>>>

Lemma split_Forall_free (c : ascii) (s : string) : Forall (free_of c) (split c s).
Proof.
  induction s as [|a s IH]; simpl; [by repeat constructor |].
  case_decide as Hc; [by constructor |].
  destruct (split c s) as [|h t]; [by repeat constructor |].
  apply Forall_cons in IH as [Hh Ht]. by constructor.
Qed.

(** ** Facts about text-mode reading *)

Lemma universal_newlines_nil (s : string) : universal_newlines s = "" ↔ s = "".
Proof.
  split; [| by intros ->].
  destruct s as [|a r]; [done |]. unfold universal_newlines. simpl.
  repeat case_decide; done.
Qed.

Lemma universal_newlines_length (s : string) :
  bool_decide (String.length (universal_newlines s) ≠ 0%nat)
  = bool_decide (String.length s ≠ 0%nat).
Proof.
  destruct s as [|a r]; [done |]. unfold universal_newlines. simpl.
  repeat case_decide; done.
Qed.

Lemma universal_newlines_free (s : string) :
  free_of carriage_return s → universal_newlines s = s.
Proof.
  unfold universal_newlines. induction s as [|a r IH]; [done |].
  intros [Ha Hr]. simpl. rewrite decide_False by done.
  case_decide; subst; by rewrite IH.
Qed.

Lemma translate_newlines_free (b : bool) (s : string) :
  free_of carriage_return (translate_newlines b s).
Proof.
  revert b. induction s as [|a r IH]; intros b; simpl; [done |].
  case_decide; [by split |].
  case_decide; [destruct b; [done | by split] |]. by split.
Qed.

Lemma universal_newlines_idemp (s : string) :
  universal_newlines (universal_newlines s) = universal_newlines s.
Proof. apply universal_newlines_free, translate_newlines_free. Qed.

Lemma translate_newlines_app_sep (b : bool) (c : ascii) (s t : string) :
  c ≠ carriage_return → c ≠ line_feed →
  translate_newlines b (s +:+ String c t)
  = translate_newlines b s +:+ String c (translate_newlines false t).
Proof.
  intros Hcr Hlf. revert b. induction s as [|a r IH]; intros b.
  - rewrite append_nil_l. simpl. by rewrite !decide_False by done.
  - rewrite append_String. simpl.
    repeat case_decide; try destruct b; by rewrite ?append_String, IH.
Qed.

Lemma free_of_app (c : ascii) (s t : string) :
  free_of c (s +:+ t) ↔ free_of c s ∧ free_of c t.
Proof.
  induction s as [|a r IH]; [rewrite append_nil_l; simpl; tauto |].
  rewrite append_String. simpl. tauto.
Qed.

Lemma free_of_join (c : ascii) (sep : string) (l : list string) :
  free_of c sep → Forall (free_of c) l → free_of c (join sep l).
Proof.
  intros Hsep. induction l as [|x l IH]; [done |].
  intros Hall. apply Forall_cons in Hall as [Hx Hl].
  destruct l as [|y l]; [done |].
  rewrite join_cons by done. rewrite !free_of_app. auto.
Qed.

Lemma free_of_split (c' c : ascii) (s : string) :
  free_of c' s → Forall (free_of c') (split c s).
Proof.
  induction s as [|a r IH]; simpl; [by repeat constructor |].
  intros [Ha Hr]. specialize (IH Hr).
  case_decide; [by constructor |].
  destruct (split c r) as [|h t]; [by repeat constructor |].
  apply Forall_cons in IH as [Hh Ht]. by constructor.
Qed.

(** ** The delta of new identifiers *)

Lemma ids_new_free (c : ascii) (ids previous_ids : list string) :
  Forall (free_of c) ids → Forall (free_of c) (ids_new ids previous_ids).
Proof.
  rewrite !Forall_forall. intros H i Hi.
  apply list_elem_of_filter in Hi as [_ Hi]. by apply H.
Qed.

Lemma ids_new_nil_inv (ids previous_ids : list string) :
  ids_new ids previous_ids = [] → ∀ i, i ∈ ids → i ∈ previous_ids.
Proof.
  unfold ids_new. intros Hnil i Hi.
  destruct (decide (i ∈ previous_ids)) as [|Hn]; [done |].
  by destruct (filter_nil_not_elem_of _ _ i Hnil Hn).
Qed.

Lemma ids_new_all (ids previous_ids : list string) :
  (∀ i, i ∈ ids → i ∈ previous_ids) → ids_new ids previous_ids = [].
Proof.
  unfold ids_new. intros Hall. induction ids as [|i ids IH]; [done |].
  rewrite filter_cons_False by (intros Hn; apply Hn, Hall; left).
  apply IH. intros j Hj. apply Hall. by right.
Qed.

Lemma ids_new_disjoint (ids previous_ids : list string) :
  (∀ i, i ∈ ids → i ∉ previous_ids) → ids_new ids previous_ids = ids.
Proof.
  unfold ids_new. intros Hall. induction ids as [|i ids IH]; [done |].
  rewrite filter_cons_True by (apply Hall; left).
  f_equal. apply IH. intros j Hj. apply Hall. by right.
Qed.

Lemma ids_new_none (ids : list string) : ids_new ids [] = ids.
Proof. apply ids_new_disjoint. intros i _. apply not_elem_of_nil. Qed.

Lemma all_ids_elem (ids previous_ids : list string) (i : string) :
  i ∈ all_ids ids previous_ids ↔ i ∈ ids ∨ i ∈ previous_ids.
Proof.
  unfold all_ids, ids_new. rewrite elem_of_app, list_elem_of_filter.
  destruct (decide (i ∈ previous_ids)); tauto.
Qed.

(** C3: the delta holds exactly the candidates that are not known, in the
    candidates' order: membership is "candidate and not known", the delta is
    a subsequence of the candidates, it is computed candidate by candidate
    (so order and repetitions are those of the candidates), it is the whole
    candidate list when none is known and empty when all are. *)
Theorem ids_new_exact (ids previous_ids : list string) :
  (∀ i, i ∈ ids_new ids previous_ids ↔ i ∈ ids ∧ i ∉ previous_ids) ∧
  ids_new ids previous_ids `sublist_of` ids ∧
  (∀ l k, ids = l ++ k →
     ids_new ids previous_ids = ids_new l previous_ids ++ ids_new k previous_ids) ∧
  (∀ i, ids_new [i] previous_ids = if decide (i ∈ previous_ids) then [] else [i]) ∧
  ((∀ i, i ∈ ids → i ∉ previous_ids) → ids_new ids previous_ids = ids) ∧
  ((∀ i, i ∈ ids → i ∈ previous_ids) → ids_new ids previous_ids = []).
Proof.
  split_and!.
  - intros i. unfold ids_new. rewrite list_elem_of_filter. tauto.
  - apply sublist_filter.
  - intros l k ->. apply filter_app.
  - intros i. unfold ids_new. rewrite filter_cons, filter_nil.
    destruct (decide (i ∈ previous_ids)), (decide (i ∉ previous_ids)); done.
  - apply ids_new_disjoint.
  - apply ids_new_all.
Qed.
(* ===== verification/Prelude.v ===== *)
(** * Verification of the web and mini app clients

    The repository is an API gateway: a Go server, a web client (TypeScript,
    [web/src]) and a WeChat mini app (TypeScript, [miniapp/src]) that talk to it.
    This library models the logic of the two clients, translated definition by
    definition from the TypeScript source, and proves what makes it correct.

    ** The language

    - [Prelude] (this file): options, stable sorting by a comparator, insertion
      ordered maps, sums over accumulated maps, filters.
    - [JsString]: strings as lists of UTF-16 code units and the operations of
      [String.prototype] that are used.
    - [Regex]: regular expressions with the backtracking semantics of ECMAScript.
      The loop of a quantifier has fuel for the units left; [rep_loop_enough] and
      [rep_fuel_irrelevant] show that more fuel changes nothing.
    - [JsNum]: numbers as IEEE 754 doubles, [Number(s)], [Number::toString].
    - [JsExact]: sums of integers of the safe range are exact ([num_sum_exact]).
    - [Json]: values, [JSON.parse], [JSON.stringify] and that they are inverse.
    - [JsTable]: the language's conversions of values ([String], [Number], [||])
      and objects used as tables.
    - [JsDate]: the calendar, time values, [toISOString] and [Date.parse] of times
      with an offset ([iso_roundtrip]).

    ** The components

    - [StatusCodes] (lib/http-status-code-rules.ts, status-code-risk-guard.ts):
      rule lists are parsed into sorted, separated ranges; the guard finds the
      risky redirects of a mapping.
    - [Sse] (miniapp api/sse.ts): a streaming UTF-8 decoder and the line oriented
      event parser on top; the events do not depend on the chunks.
    - [AdvancedCustom] (channels/lib/advanced-custom.ts): the route table of a
      channel: templates, normalization, management routes, validation.
    - [AuthSession] (stores/auth-store.ts, lib/auth-session.ts,
      lib/auth-session-sync.ts, lib/http-client.ts): the session of a tab as a
      state machine whose refresh is suspended at every [await], events between
      tabs, and the retry of a request.
    - [MiniChat] (miniapp playground/storage.ts) and [MiniAuth] (miniapp
      auth/session.ts, auth/client.ts, api/request.ts, api/url.ts): device storage
      behind the interface [Taro] with its laws; conversations; the session, its
      rotation, login and logout.
    - [Flow] (dashboard/lib/flow.ts, flow-selection.ts): usage rows become the
      nodes and links of a chart.
    - [BillingExpr] (pricing/lib/billing-expr.ts): price tiers and request rules
      read out of a stored expression, and the rule editor's writer. [TierExpr]
      (pricing/lib/tier-expr.ts): the tiers of the visual editor, written and read
      back. [TierPrices]: what the former reads of what the latter wrote.
    - Prices in the settings of the web client (system-settings/models).
      [TierText]: the shape of the texts the tier editor writes, by which they are
      split from the rules. [TierEditor] (tiered-pricing-editor.tsx): the editor
      with its two modes as a machine of renders, effects and handlers, its number
      drafts, tiers, rule groups and presets. [ModelPricing] (pricing-format.ts,
      model-pricing-core.ts, model-pricing-sheet.tsx): the panel that keeps the
      stored ratios in step with the prices typed. [ModelPricingStore]
      (model-pricing-snapshots.ts, model-ratio-visual-editor.tsx): the ten options
      the prices are stored in, the rows read from them, saving and deleting.
      [UpstreamSync] (upstream-ratio-sync-helpers.ts, upstream-ratio-sync.tsx,
      upstream-ratio-sync-table.tsx): differences to other servers, the values
      selected, conflicts to confirm, the options written.
    - Parameter overrides of a channel (channels/components/dialogs,
      param-override-editor-dialog.tsx). [ParamOverride]: rules and conditions, read
      from the stored JSON text, checked and written back; the drafts of custom
      errors and pruning rules; identifiers drawn from a counter ([Gen]).
      [ParamOverrideEditor]: the dialog as a machine of handlers, effects and
      renders, its two modes, dragging, templates and saving.
    - Channels. [ChannelForm] (channels/lib/channel-form.ts): the form's schema,
      how it is filled from a channel and how the two settings texts and the
      payloads are built; [ChannelFormProps]: its theorems. [ChannelSubmit]
      (model-mapping-validation.ts, channel-mutate-drawer.tsx,
      use-channel-mutate-form.ts): the submit handler with its checks, the
      permission for sensitive settings, the request sent. [ChannelUtils]
      (channel-utils.ts, channel-field-update.ts, upstream-update-utils.ts,
      use-channel-upstream-updates.ts, lib/channel-connection-info.ts): keys,
      groups, tag rows, the delayed update of a cell as a machine with timers,
      upstream models, the connection text.
    - The supplier test (features/supplier-test). [SupplierStandard] (baselines.ts):
      judgment standards, their editor and the verdicts on the figures of a test.
      [SupplierRequest] (constants.ts, video-json.ts, index.tsx): the forms, the body
      of a video request and back, the checks before a run and its request.
      [SupplierRun] (use-supplier-test-run.ts): the run as a machine of events, with
      the streams it opens and closes.
    - The usage audit of the billing pages (features/billing). [UsageAudit]
      (lib/usage-audit.ts, usage-audit-panel.tsx, usage-audit-results.tsx): exact
      sums of amounts, the exported tables with a reader for them, the form and its
      selection, the panel as a machine of queries, the pages of the results.
    - The chat of the web client (features/playground), in six files.
      [Playground] (types.ts, lib/message): messages and what is shown of them,
      think tags, streamed chunks, edits. [PlaygroundRequest] (lib/streaming,
      lib/options, lib/input, lib/parameters, use-playground-options.ts): request
      bodies, stream events, errors, the choice of model and group.
      [PlaygroundChat] (use-stream-request.ts, use-chat-handler.ts,
      use-playground-conversation.ts): the stream controller and the chat handler
      as one machine, whose events are what the user, the network, the timer and
      React do. [PlaygroundSpec]: a machine with one request slot, the invariant
      of the chat and the simulation between them. [PlaygroundRuns]: what follows
      for runs of the chat. [PlaygroundStore] (lib/storage, lib/state,
      use-playground-state.ts): the stored configuration and messages.

    The chat calls [PlaygroundRequest] for its payloads and events and
    [Playground] for its messages; the store keeps the messages of [Playground].
    What [UpstreamSync] writes is read by [ModelPricingStore].
    The panel hands its texts to [ModelPricingStore], which combines and splits
    expressions with [BillingExpr]; the panel embeds the editor of [TierEditor].
    The channel form validates its routes with [AdvancedCustom] and its status
    codes with [StatusCodes]; its override texts come from [ParamOverride].

    ** Conventions

    A thrown error or a rejected promise is the left side of a sum or [None]; a
    callback is the log of its calls; code up to an [await] and each continuation
    are functions on the state, so that runs may interleave them. An updater given
    to React is data in a queue, evaluated by an event of its own. Code outside the
    repository (URL parsing, locale comparison, number formatting, device and
    browser storage, zod, the server) is a Section variable or a class with laws.

    Fuel: [decode_loop] and [consume_lines] of [Sse] get the length of their input,
    of which each round takes at least one unit; [drive] of [AuthSession] is shown
    to need at most 14 waits; [unwrap_loop] of [BillingExpr] gets the length of the
    text, of which each round removes two units.

    ** What the theorems show

    The chat: the machine refines one with a single request slot ([latest_wins]),
    a superseded request is silent, stopping and the end of a stream end the
    generation, a streamed answer is the concatenation of its chunks, saved
    conversations are read back, what was shown last is written. The sessions: a
    login supersedes a refresh, credentials are absent, valid or those of an answer
    that a login form did not check ([tab_invariant]), bounded retries, restart
    keeps the session. The flow chart: conservation of a metric that is an integer
    of the safe range (columns add up, nodes are balanced) and masking of labels. Round trips of events,
    conversations, configurations, rule lists, billing rules and price tiers; functional
    specifications of validators and parsers; bounds on what is kept or shown;
    error behaviour, and where the code loses something: the batch that a stop
    discards, a conversation with a numeric error code, a logout undone by a
    rotation.

    Prices: what is saved for models is what is read for them and touches no
    other ([persist_reads]), a model with an expression of the visual editor, or none,
    opened and saved as it is keeps its row ([save_unchanged]), a changed row is one whose fields differ; the ratios of
    the panel follow its prices; the editor keeps an expression it has written
    when it is opened and when its mode is switched, and its renders end. Values
    selected from another server are read back for the models synced and for no
    other ([sync_reads]); a selection never mixes kinds of billing
    ([selection_consistent]); all is selected when all is ticked
    ([select_all_selects]); without a conflict no kind of billing is lost, unless
    the model had two ([unconfirmed_sync_keeps]). Errors: an expression or rules the visual editor
    cannot read are lost when it is opened, a fixed price hides the prices per
    token, a refused option counts as synced, a price synced for a model billed by
    an expression changes nothing.

    Parameter overrides: rules saved and opened again are the rules saved
    ([overrides_roundtrip]), also by way of the JSON text
    ([mode_switch_keeps_rules]); whatever is done, the state of the dialog is well
    formed and no identifier occurs twice ([dialog_invariant]); dropping a rule on
    another puts it there; every template passes the checks. Errors: conditions of
    pruning rules can be neither added, changed nor deleted, a string in quotes
    changes its type, a space at the end of a message is lost.

    Channels: what an accepted form is saved as is what it shows when it is
    opened again, unknown settings are kept, and saving again changes nothing
    ([save_stable], [settings_roundtrip]); without the permission an update sends
    only the open fields ([locked_update_open_fields]); nothing is sent that was
    not checked ([submit_checked]); a cell sends the last value typed, once
    ([cell_refines_spec]); tag rows lose no channel ([tag_rows]). Errors: a model
    with a comma in its name cannot be added, -1 as a priority is taken for none.

    The supplier test: a superseded run is silent ([superseded_run_silent]), one
    stream is open at most and every other is closed once ([one_stream]); a body
    is read back into an empty form ([video_body_roundtrip]); standards are inside
    their bounds whatever they are read from ([standard_in_bounds]); the overall
    verdict is what the limits say ([stress_overall]). Errors: a body applied to a
    form clears nothing, a blank task is sent.

    The usage audit: an exported table is read back whatever its cells hold
    ([csv_reads_back]), the details of a report with every log, its times and its
    exact price difference ([details_read_back]); subtotals are exact
    ([amounts_sum_exact]); exports are enabled only for the query the form shows
    ([exports_current]); the form opens with an accepted period
    ([default_form_accepted]). Server times are integers, at most 240000000000 seconds
    in these theorems, where years have four digits.

    ** Not modelled

    The Go server (its answers are inputs), rendering code (React, Taro), class
    names and icons, HTTP wrappers, report texts, translations, generated code,
    chart styling, number and date formatting through [Intl]. Channel actions and
    tables of texts per channel type are calls and data only. *)

From Stdlib Require Import NArith ZArith Lia Sorted.
From stdpp Require Import base list gmap strings sorting.

Declare Scope js_scope.
Delimit Scope js_scope with js.
(* ===== verification/Regex.v ===== *)
(** Regular expressions with the backtracking semantics of ECMAScript: greedy
    quantifiers with the empty-iteration check and per-iteration capture reset,
    leftmost alternatives first, capture groups, back references, [^], [$] and
    word boundaries.  The matcher is in continuation style, as in the language
    specification; a quantifier's loop is bounded by the length of the input
    left, which [rep_loop_enough] shows is never what stops it. *)

From Stdlib Require Import NArith ZArith Lia ZifyBool ZifyN.
From stdpp Require Import base list gmap strings.
From S2P Require Import Prelude JsString.

(** * Syntax *)

Inductive re :=
| RLit (l : jstr)                              (** a literal sequence of units *)
| RSet (p : N -> bool)                         (** a character class *)
| RSeq (a b : re)
| RAlt (a b : re)
| RRep (r : re) (mn : nat) (mx : option nat)   (** greedy quantifier *)
| RGroup (i : nat) (r : re)                    (** capture group [i] *)
| RBack (i : nat)                              (** back reference *)
| RBol                                         (** [^] *)
| REol                                         (** [$] *)
| RWordB.                                      (** word boundary *)


Definition RStar (r : re) : re := RRep r 0 None.
Definition RPlus (r : re) : re := RRep r 1 None.
Definition ROpt (r : re) : re := RRep r 0 (Some 1).

Fixpoint RSeqs (l : list re) : re :=
  match l with
  | [] => RLit []
  | [r] => r
  | r :: t => RSeq r (RSeqs t)
  end.

Fixpoint RAlts (l : list re) : re :=
  match l with
  | [] => RSet (fun _ => false)
  | [r] => r
  | r :: t => RAlt r (RAlts t)
  end.

(** [.] without the [s] flag *)
Definition is_line_end (c : N) : bool := (c =? 10)%N || (c =? 13)%N || (c =? 8232)%N || (c =? 8233)%N.
Definition RDot : re := RSet (fun c => negb (is_line_end c)).
Definition RAny : re := RSet (fun _ => true).
Definition RWs : re := RSet is_ws.
Definition RDigit : re := RSet is_digit.

(** A class given by its members. *)
Definition one_of (l : jstr) (c : N) : bool := existsb (N.eqb c) l.

(** * Matching *)

Record st := St { prev : option N; rest : jstr; caps : list (nat * jstr) }.

Fixpoint groups (r : re) : list nat :=
  match r with
  | RSeq a b | RAlt a b => groups a ++ groups b
  | RRep r _ _ => groups r
  | RGroup i r => i :: groups r
  | _ => []
  end.

Fixpoint cap_get (i : nat) (l : list (nat * jstr)) : option jstr :=
  match l with
  | [] => None
  | (j, v) :: t => if Nat.eqb i j then Some v else cap_get i t
  end.

Definition clear_caps (gs : list nat) (s : st) : st :=
  match gs with
  | [] => s
  | _ => St (prev s) (rest s) (List.filter (fun p => negb (existsb (Nat.eqb p.1) gs)) (caps s))
  end.

Definition set_cap (i : nat) (v : jstr) (s : st) : st :=
  St (prev s) (rest s) ((i, v) :: List.filter (fun p => negb (Nat.eqb p.1 i)) (caps s)).

(** The state after consuming [u], [v] being what is left. *)
Definition adv (s : st) (u v : jstr) : st :=
  St (match last u with Some c => Some c | None => prev s end) v (caps s).

Definition word_at (o : option N) : bool :=
  match o with Some c => is_word c | None => false end.

Definition consumed (s s' : st) : jstr := take (length (rest s) - length (rest s')) (rest s).

Section Rep.
(** [body] matches the quantified atom, [k] the rest of the expression. *)
Context (body : (st -> option st) -> st -> option st) (gs : list nat) (k : st -> option st).

Fixpoint rep_loop (n mn : nat) (mx : option nat) (s : st) : option st :=
  match mx with
  | Some O => k s
  | _ =>
    match n with
    | O => None
    | S n' =>
      match body (fun s' =>
               if Nat.eqb mn 0 && Nat.eqb (length (rest s')) (length (rest s)) then None
               else rep_loop n' (pred mn) (pred <$> mx) s')
              (clear_caps gs s) with
      | Some x => Some x
      | None => if Nat.eqb mn 0 then k s else None
      end
    end
  end.
End Rep.

Fixpoint m (r : re) (k : st -> option st) (s : st) {struct r} : option st :=
  match r with
  | RLit l =>
      match strip_prefix l (rest s) with
      | Some t => k (adv s l t)
      | None => None
      end
  | RSet p =>
      match rest s with
      | c :: t => if p c then k (adv s [c] t) else None
      | [] => None
      end
  | RSeq a b => m a (m b k) s
  | RAlt a b => match m a k s with Some x => Some x | None => m b k s end
  | RRep r0 mn mx => rep_loop (m r0) (groups r0) k (mn + S (length (rest s))) mn mx s
  | RGroup i r0 => m r0 (fun s' => k (set_cap i (consumed s s') s')) s
  | RBack i =>
      match cap_get i (caps s) with
      | None => k s
      | Some v => match strip_prefix v (rest s) with
                  | Some t => k (adv s v t)
                  | None => None
                  end
      end
  | RBol => match prev s with None => k s | Some _ => None end
  | REol => match rest s with [] => k s | _ :: _ => None end
  | RWordB =>
      if Bool.eqb (word_at (prev s)) (word_at (head (rest s))) then None else k s
  end.

(** A match found: where it starts, what is left after it, the captures. *)
Record found := Found { f_before : nat; f_text : jstr; f_prev : option N; f_rest : jstr; f_caps : list (nat * jstr) }.

Fixpoint scan (r : re) (i : nat) (p : option N) (s : jstr) : option found :=
  match m r Some (St p s []) with
  | Some s' => Some (Found i (take (length s - length (rest s')) s) (prev s') (rest s') (caps s'))
  | None => match s with
            | [] => None
            | c :: t => scan r (S i) (Some c) t
            end
  end.

(** [s.match(re)], [re.exec(s)] for an expression without the [g] flag. *)
Definition re_match (r : re) (s : jstr) : option found := scan r 0 None s.

(** [re.test(s)] *)
Definition re_test (r : re) (s : jstr) : bool := is_some (re_match r s).

(** [m\[i\]] of a match. *)
Definition group (f : found) (i : nat) : option jstr := cap_get i (f_caps f).
Definition group_or_empty (f : found) (i : nat) : jstr := nullish (group f i) [].

(** The [while ((m = re.exec(s)) !== null)] loop of a [g] expression: every
    match from [lastIndex] on.  An expression that matches the empty string
    would not advance (the program has none); the fuel is the length of [s]. *)
Fixpoint exec_all_from (fuel : nat) (r : re) (i : nat) (p : option N) (s : jstr) : list found :=
  match fuel with
  | O => []
  | S n =>
      match scan r i p s with
      | None => []
      | Some f => f :: exec_all_from n r (f_before f + length (f_text f)) (f_prev f) (f_rest f)
      end
  end.

Definition exec_all (r : re) (s : jstr) : list found :=
  exec_all_from (S (length s)) r 0 None s.

(** [s.replaceAll(re, w)] with a [g] expression and a literal replacement. *)
Fixpoint replace_from (pos : nat) (s : jstr) (fs : list found) (w : jstr) : jstr :=
  match fs with
  | [] => s
  | f :: t =>
      take (f_before f - pos) s ++ w ++
      replace_from (f_before f + length (f_text f)) (f_rest f) t w
  end.

Definition replace_all (r : re) (w s : jstr) : jstr := replace_from 0 s (exec_all r s) w.

(** [s.split(re)] without captures in [re]. *)
Fixpoint split_from (pos : nat) (s : jstr) (fs : list found) : list jstr :=
  match fs with
  | [] => [s]
  | f :: t => take (f_before f - pos) s :: split_from (f_before f + length (f_text f)) (f_rest f) t
  end.

Definition split_re (r : re) (s : jstr) : list jstr := split_from 0 s (exec_all r s).

(** * Lemmas *)

Lemma adv_nil s : adv s [] (rest s) = s.
Proof. by destruct s. Qed.

Lemma adv_adv s u v w : adv (adv s u (v ++ w)) v w = adv s (u ++ v) w.
Proof.
  unfold adv; simpl. f_equal. destruct (last v) as [c|] eqn:E.
  - assert (Hv : last (u ++ v) = Some c); [|by rewrite Hv].
    apply last_Some in E as [v' ->]. by rewrite app_assoc, last_snoc.
  - apply last_None in E as ->. by rewrite app_nil_r.
Qed.

Lemma m_seq a b k s : m (RSeq a b) k s = m a (m b k) s.
Proof. done. Qed.

Lemma m_lit l k s t : rest s = l ++ t -> m (RLit l) k s = k (adv s l t).
Proof. intros H. simpl. by rewrite H, strip_prefix_app. Qed.

Lemma m_lit_fail l k s : strip_prefix l (rest s) = None -> m (RLit l) k s = None.
Proof. intros H. simpl. by rewrite H. Qed.

Lemma m_group i r k s : m (RGroup i r) k s = m r (fun s' => k (set_cap i (consumed s s') s')) s.
Proof. done. Qed.

Lemma consumed_adv s u v : rest s = u ++ v -> consumed s (adv s u v) = u.
Proof.
  intros H. unfold consumed. simpl. rewrite H, length_app.
  replace (length u + length v - length v)%nat with (length u) by lia.
  by rewrite take_app_length.
Qed.

(** The matcher never looks past the continuation's failure: if the rest of the
    expression fails everywhere, so does the whole. *)
Lemma rep_loop_none body gs n mn mx s :
  (forall k s, (forall s', k s' = None) -> body k s = None) ->
  rep_loop body gs (fun _ => None) n mn mx s = None.
Proof.
  intros Hb. revert mn mx s. induction n as [|n IH]; intros mn mx s; simpl.
  - by destruct mx as [[|?]|].
  - assert (E : body (fun s' => if Nat.eqb mn 0 && Nat.eqb (length (rest s')) (length (rest s)) then None
                 else rep_loop body gs (fun _ => None) n (pred mn) (pred <$> mx) s') (clear_caps gs s) = None).
    { apply Hb. intros s'. destruct (_ && _)%bool; [done|apply IH]. }
    rewrite E. destruct mx as [[|?]|]; [done|by destruct (mn =? 0)|by destruct (mn =? 0)].
Qed.

(** ** Runs of a character class *)

Section Runs.
Context (p : N -> bool) (k : st -> option st).

Lemma rep_set_success n mn s u v x :
  rest s = u ++ v -> forallb p u = true -> mn <= length u -> length u < n ->
  match v with c :: _ => p c = false | [] => True end ->
  k (adv s u v) = Some x ->
  rep_loop (m (RSet p)) [] k n mn None s = Some x.
Proof.
  revert n mn s. induction u as [|c u IH]; intros n mn s Hr Hp Hmn Hn Hv Hk; simpl in *.
  - destruct n; [lia|]. simpl. rewrite Hr. assert (mn = 0) as -> by lia. simpl.
    rewrite <-Hr, adv_nil in Hk.
    destruct v as [|d v]; simpl; [done|]. by rewrite Hv.
  - destruct n; [lia|]. simpl. rewrite Hr. simpl. apply andb_true_iff in Hp as [Hc Hp]. rewrite Hc.
    assert (Hlen : Nat.eqb (length (u ++ v)) (S (length (u ++ v))) = false) by (apply Nat.eqb_neq; lia).
    rewrite Hlen, andb_false_r.
    rewrite (IH n (pred mn) (adv s [c] (u ++ v))); try done; try lia.
    rewrite (adv_adv s [c] u v). done.
Qed.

<<<

Only the lines from the beginning of the listing through the line containing "revert b. induction s as [|a r IH]; intros b;" are wanted, each restated word for word.

Lemma split_Forall_free (c : ascii) (s : string) : Forall (free_of c) (split c s).
Proof.
  induction s as [|a s IH]; simpl; [by repeat constructor |].
  case_decide as Hc; [by constructor |].
  destruct (split c s) as [|h t]; [by repeat constructor |].
  apply Forall_cons in IH as [Hh Ht]. by constructor.
Qed.

(** ** Facts about text-mode reading *)

Lemma universal_newlines_nil (s : string) : universal_newlines s = "" ↔ s = "".
Proof.
  split; [| by intros ->].
  destruct s as [|a r]; [done |]. unfold universal_newlines. simpl.
  repeat case_decide; done.
Qed.

Lemma universal_newlines_length (s : string) :
  bool_decide (String.length (universal_newlines s) ≠ 0%nat)
  = bool_decide (String.length s ≠ 0%nat).
Proof.
  destruct s as [|a r]; [done |]. unfold universal_newlines. simpl.
  repeat case_decide; done.
Qed.

Lemma universal_newlines_free (s : string) :
  free_of carriage_return s → universal_newlines s = s.
Proof.
  unfold universal_newlines. induction s as [|a r IH]; [done |].
  intros [Ha Hr]. simpl. rewrite decide_False by done.
  case_decide; subst; by rewrite IH.
Qed.

Lemma translate_newlines_free (b : bool) (s : string) :
  free_of carriage_return (translate_newlines b s).
Proof.
  revert b. induction s as [|a r IH]; intros b; simpl; [done |].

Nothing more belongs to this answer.